◆ Exercise requirements
Using the data that follows, return exactly the lines from the one that contains "getPTSEqualsDTS : bool;" through the one that contains "(ptsEqualsDTS : bool)", ends included.

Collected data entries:
=== Section Start ===

(** * MediaMTX core: stream fan-out, HLS static source, SRT session, recorder

    A shallow embedding of the Go sources

    - the file of package [core] that defines [streamNonRTSPReadersMap] and
      [stream];
    - [internal/core/hls_source.go]: the supervisor loop of the HLS static
      source;
    - the file of package [srt] that defines [conn], the SRT session (it
      follows the recorder's tests in [internal/record/agent_test.go]);
    - [internal/record/agent_test.go]: the recorder's tests (the recorder
      itself is described by the specification only).

    Go code is sequential inside one goroutine; collaborators that live
    outside these files (the path manager, the path, the HLS client, the SRT
    socket, the MPEG-TS reader) are modelled by the answers they give, and the
    calls made to them are recorded in a trace of events. *)

From stdpp Require Import gmap list strings.
From Stdlib Require Import ZArith.

(** Go's [error] values, as far as the modelled code tells them apart: an
    error made by [errors.New] or [fmt.Errorf], the path manager's
    [AuthenticationError], and an error wrapping another one with [%w]. *)
Inductive error :=
  | ErrMsg (msg : string)
  | ErrAuthentication (msg : string)
  | ErrWrap (msg : string) (inner : error).

(** [err.Error()], as [%v] prints it. *)
Fixpoint error_string (e : error) : string :=
  match e with
  | ErrMsg m => m
  | ErrAuthentication m => m
  | ErrWrap m inner => m +:+ ": " +:+ error_string inner
  end.

(** [errors.As(err, &terr)] with [terr] of type [AuthenticationError]: the
    first error of that type along the chain of wrapped errors. *)
Fixpoint errors_As_AuthenticationError (e : error) : option error :=
  match e with
  | ErrMsg _ => None
  | ErrAuthentication m => Some (ErrAuthentication m)
  | ErrWrap _ inner => errors_As_AuthenticationError inner
  end.

#[global] Instance error_eq_dec : EqDecision error.
Proof. solve_decision. Defined.

#[global] Instance byte_eq_dec : EqDecision Byte.byte := Byte.byte_eq_dec.

(** [time.Duration] counts nanoseconds in an [int64]. *)
Definition Duration : Type := Z.
Bind Scope Z_scope with Duration.
Definition Millisecond : Duration := 1000000%Z.
Definition Second : Duration := (1000 * Millisecond)%Z.

(** Indexing a Go slice with an [int]: out of range (negative, or not below
    the length) the program panics, which is [None] here. *)
Definition slice_index {A} (l : list A) (i : Z) : option A :=
  if (i <? 0)%Z then None else l !! Z.to_nat i.

(* ===================================================================== *)
(** * The stream of package [core] *)
(* ===================================================================== *)

Module Stream.

(** A [reader] is an interface value.  The only thing [stream] asks of it is
    the type assertion [r.(pathRTSPSession)]; [readerID] is the identity of
    the value used as the key of the Go map. *)
Record reader := Reader {
  readerID : positive;
  isPathRTSPSession : bool;
}.

#[global] Instance reader_eq_dec : EqDecision reader.
Proof. solve_decision. Defined.

#[global] Instance reader_countable : Countable reader.
Proof.
  refine (inj_countable' (λ r, (readerID r, isPathRTSPSession r))
                         (λ p, Reader p.1 p.2) _).
  by intros [].
Defined.

Definition rtpPacket : Type := list Byte.byte.

(** [data] is an interface value too: [dataID] is its identity, the two
    getters below are read by [stream.writeData].  What [getRTPPackets]
    returns is decided by the track's [onData], which fills the packets in
    (see [StreamTrack]). *)
Record data := Data {
  dataID : nat;
  getTrackID : Z;
  getPTSEqualsDTS : bool;
}.

#[global] Instance data_eq_dec : EqDecision data.
Proof. solve_decision. Defined.

(** The interface [streamTrack]: [onData(data, hasNonRTSPReaders)] may change
    the track and leaves the unit with the RTP packets that
    [data.getRTPPackets()] returns afterwards. *)
Class StreamTrack (T : Type) := {
  onData : T → data → bool → T * list rtpPacket;
}.

(** Calls that leave the stream. *)
Inductive event :=
  | EvWritePacketRTP (trackID : Z) (pkt : rtpPacket) (ptsEqualsDTS : bool)
  | EvOnReaderData (c : reader) (d : data).

(** ** [streamNonRTSPReadersMap] *)

(** [ma] is a Go map used as a set; [None] is the nil map left by [close].
    The mutex is not modelled: every method below is one critical section. *)
Record streamNonRTSPReadersMap := ReadersMap {
  ma : option (gset reader);
}.

Definition newStreamNonRTSPReadersMap : streamNonRTSPReadersMap :=
  ReadersMap (Some ∅).

Definition streamNonRTSPReadersMap_close (m : streamNonRTSPReadersMap)
  : streamNonRTSPReadersMap :=
  ReadersMap None.

(** [m.ma[r] = struct{}{}]: writing to a nil map panics. *)
Definition streamNonRTSPReadersMap_add (m : streamNonRTSPReadersMap) (r : reader)
  : option streamNonRTSPReadersMap :=
  match ma m with
  | None => None
  | Some s => Some (ReadersMap (Some ({[r]} ∪ s)))
  end.

(** [delete(m.ma, r)]: a no-op on a nil map and on a missing key. *)
Definition streamNonRTSPReadersMap_remove (m : streamNonRTSPReadersMap) (r : reader)
  : streamNonRTSPReadersMap :=
  match ma m with
  | None => m
  | Some s => ReadersMap (Some (s ∖ {[r]}))
  end.

Definition streamNonRTSPReadersMap_hasReaders (m : streamNonRTSPReadersMap) : bool :=
  match ma m with
  | None => false
  | Some s => bool_decide (0 < size s)
  end.

(** ** [stream] *)

(** [gortsplib.ServerStream], as far as this file uses it:
    [NewServerStream(tracks)] keeps the tracks, [Tracks()] gives them back
    in the same order, [Close()] closes it. *)
Record ServerStream (track : Type) := MkServerStream {
  ssTracks : list track;
  ssClosed : bool;
}.
Arguments MkServerStream {track}.
Arguments ssTracks {track}.
Arguments ssClosed {track}.

Definition NewServerStream {track} (tracks : list track) : ServerStream track :=
  MkServerStream tracks false.

Record stream (track T : Type) := MkStream {
  nonRTSPReaders : streamNonRTSPReadersMap;
  rtspStream : ServerStream track;
  streamTracks : list T;
}.
Arguments MkStream {track T}.
Arguments nonRTSPReaders {track T}.
Arguments rtspStream {track T}.
Arguments streamTracks {track T}.

Section WithRangeOrder.

(** [for c := range m.ma] visits every key once, in an order Go leaves
    unspecified: [rangeOrder] is that order. *)
Variable rangeOrder : gset reader → list reader.

Definition streamNonRTSPReadersMap_writeData
    (m : streamNonRTSPReadersMap) (d : data) : list event :=
  match ma m with
  | None => []
  | Some s => (λ c, EvOnReaderData c d) <$> rangeOrder s
  end.

Section WithTracks.
Context {track T : Type} `{!StreamTrack T}.

(** [newStreamTrack] is defined in another file of the package; it is a
    parameter here. *)
Variable newStreamTrack : track → bool → T + error.

(** The loop of [newStream]: tracks are converted in order and the first
    error ends the construction. *)
Fixpoint newStreamTracks (tracks : list track) (generateRTPPackets : bool)
  : list T + error :=
  match tracks with
  | [] => inl []
  | t :: rest =>
      match newStreamTrack t generateRTPPackets with
      | inr err => inr err
      | inl st =>
          match newStreamTracks rest generateRTPPackets with
          | inr err => inr err
          | inl sts => inl (st :: sts)
          end
      end
  end.

Definition newStream (tracks : list track) (generateRTPPackets : bool)
  : stream track T + error :=
  let rs := NewServerStream tracks in
  match newStreamTracks (ssTracks rs) generateRTPPackets with
  | inr err => inr err
  | inl sts => inl (MkStream newStreamNonRTSPReadersMap rs sts)
  end.

Definition stream_close (s : stream track T) : stream track T :=
  MkStream (streamNonRTSPReadersMap_close (nonRTSPReaders s))
           (MkServerStream (ssTracks (rtspStream s)) true)
           (streamTracks s).

Definition stream_tracks (s : stream track T) : list track :=
  ssTracks (rtspStream s).

Definition stream_readerAdd (s : stream track T) (r : reader)
  : option (stream track T) :=
  if isPathRTSPSession r then Some s
  else
    m' ← streamNonRTSPReadersMap_add (nonRTSPReaders s) r;
    Some (MkStream m' (rtspStream s) (streamTracks s)).

Definition stream_readerRemove (s : stream track T) (r : reader)
  : stream track T :=
  if isPathRTSPSession r then s
  else MkStream (streamNonRTSPReadersMap_remove (nonRTSPReaders s) r)
                (rtspStream s) (streamTracks s).

(** [stream.writeData]: the track is looked up by the unit's track id
    (a panic when there is no such track), [onData] runs, the RTP packets
    go to the RTSP stream, and last the unit goes to every non-RTSP
    reader. *)
Definition stream_writeData (s : stream track T) (d : data)
  : option (stream track T * list event) :=
  t ← slice_index (streamTracks s) (getTrackID d);
  let '(t', pkts) :=
    onData t d (streamNonRTSPReadersMap_hasReaders (nonRTSPReaders s)) in
  Some (MkStream (nonRTSPReaders s) (rtspStream s)
                 (<[Z.to_nat (getTrackID d) := t']> (streamTracks s)),
        ((λ pkt, EvWritePacketRTP (getTrackID d) pkt (getPTSEqualsDTS d)) <$> pkts)
        ++ streamNonRTSPReadersMap_writeData (nonRTSPReaders s) d).

(** ** Sequences of operations *)

Inductive op :=
  | OpReaderAdd (r : reader)
  | OpReaderRemove (r : reader)
  | OpWriteData (d : data).

Definition step (s : stream track T) (o : op)
  : option (stream track T * list event) :=
  match o with
  | OpReaderAdd r => s' ← stream_readerAdd s r; Some (s', [])
  | OpReaderRemove r => Some (stream_readerRemove s r, [])
  | OpWriteData d => stream_writeData s d
  end.

Fixpoint run (s : stream track T) (ops : list op)
  : option (stream track T * list event) :=
  match ops with
  | [] => Some (s, [])
  | o :: rest =>
      '(s1, e1) ← step s o;
      '(s2, e2) ← run s1 rest;
      Some (s2, e1 ++ e2)
  end.

End WithTracks.
End WithRangeOrder.

(** ** What a reader is handed *)

(** The units [onReaderData] hands to reader [r], in the order of the calls. *)
Definition received (r : reader) (evs : list event) : list data :=
  omap (λ e, match e with
             | EvOnReaderData c d => if decide (c = r) then Some d else None
             | EvWritePacketRTP _ _ _ => None
             end) evs.

(** The subscription of [r] told from the operations alone: a [readerAdd] of
    [r] subscribes it unless it is an RTSP session, a [readerRemove] of [r]
    ends the subscription, nothing else touches it. *)
Definition subscribes (r : reader) (o : op) (sub : bool) : bool :=
  match o with
  | OpReaderAdd r' => if decide (r' = r) then negb (isPathRTSPSession r) else sub
  | OpReaderRemove r' => if decide (r' = r) then false else sub
  | OpWriteData _ => sub
  end.

Definition subscribed_from (sub : bool) (r : reader) (ops : list op) : bool :=
  foldl (λ b o, subscribes r o b) sub ops.

(** On a new stream nobody is subscribed. *)
Definition subscribed (r : reader) (ops : list op) : bool :=
  subscribed_from false r ops.

(** The units written while [r] was subscribed, in write order. *)
Fixpoint expected_from (sub : bool) (r : reader) (ops : list op) : list data :=
  match ops with
  | [] => []
  | OpWriteData d :: rest => (if sub then [d] else []) ++ expected_from sub r rest
  | o :: rest => expected_from (subscribes r o sub) r rest
  end.

Definition expected (r : reader) (ops : list op) : list data :=
  expected_from false r ops.

(** The units the operations write. *)
Definition writes (ops : list op) : list data :=
  omap (λ o, match o with OpWriteData d => Some d | _ => None end) ops.

(** ** Tracks for the examples *)

(** A track whose [onData] leaves the unit alone and makes no RTP packet. *)
Inductive plainTrack := PlainTrack.

#[global] Instance plainTrack_StreamTrack : StreamTrack plainTrack :=
  {| onData := λ t _ _, (t, []) |}.

(** Modelled from the spec: [newStreamTrack] is not among the source files.
    It fails when RTP packets are to be generated and the RTP packetizer does
    not support the format of the track (section 4.A); [supported] tells the
    supported formats and [mk] builds the track otherwise. *)
Definition newStreamTrack_spec {track T} (supported : track → bool)
    (mk : track → bool → T) (t : track) (generateRTPPackets : bool) : T + error :=
  if generateRTPPackets && negb (supported t)
  then inr (ErrMsg "we don't know how to generate RTP packets of track")
  else inl (mk t generateRTPPackets).

(** A stream with one track, two readers (the second an RTSP session) and
    three units, the last for a track the stream does not have. *)
Definition exNewStreamTrack (t : nat) (generateRTPPackets : bool)
  : plainTrack + error := inl PlainTrack.

Definition exStream : stream nat plainTrack :=
  MkStream newStreamNonRTSPReadersMap (NewServerStream [0]) [PlainTrack].

Definition exReader : reader := Reader 1 false.
Definition exRTSPSession : reader := Reader 2 true.
Definition exUnit1 : data := Data 1 0 true.
Definition exUnit2 : data := Data 2 0 true.
Definition exUnitNoTrack : data := Data 3 5 true.

Definition exOps : list op :=
  [ OpReaderAdd exReader; OpReaderAdd exRTSPSession; OpWriteData exUnit1;
    OpReaderRemove exReader; OpWriteData exUnit2 ].

End Stream.

(* ===================================================================== *)
(** * The HLS static source ([internal/core/hls_source.go]) *)
(* ===================================================================== *)

Module HLSSource.

(** [*gortsplib.Track] and [*stream] are pointers: only their identity
    matters here. *)
Definition track : Type := nat.
Definition streamRef : Type := nat.

(** The answer of the path to [OnSourceStaticSetReady]: a Go struct with two
    fields, each of which may be nil. *)
Record pathSourceStaticSetReadyRes := ReadyRes {
  Stream : option streamRef;
  Err : option error;
}.

#[global] Instance pathSourceStaticSetReadyRes_eq_dec :
  EqDecision pathSourceStaticSetReadyRes.
Proof. solve_decision. Defined.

=== Section End ===

◆ Task result
  getPTSEqualsDTS : bool;
}.

#[global] Instance data_eq_dec : EqDecision data.
Proof. solve_decision. Defined.

(** The interface [streamTrack]: [onData(data, hasNonRTSPReaders)] may change
    the track and leaves the unit with the RTP packets that
    [data.getRTPPackets()] returns afterwards. *)
Class StreamTrack (T : Type) := {
  onData : T → data → bool → T * list rtpPacket;
}.

(** Calls that leave the stream. *)
Inductive event :=
  | EvWritePacketRTP (trackID : Z) (pkt : rtpPacket) (ptsEqualsDTS : bool)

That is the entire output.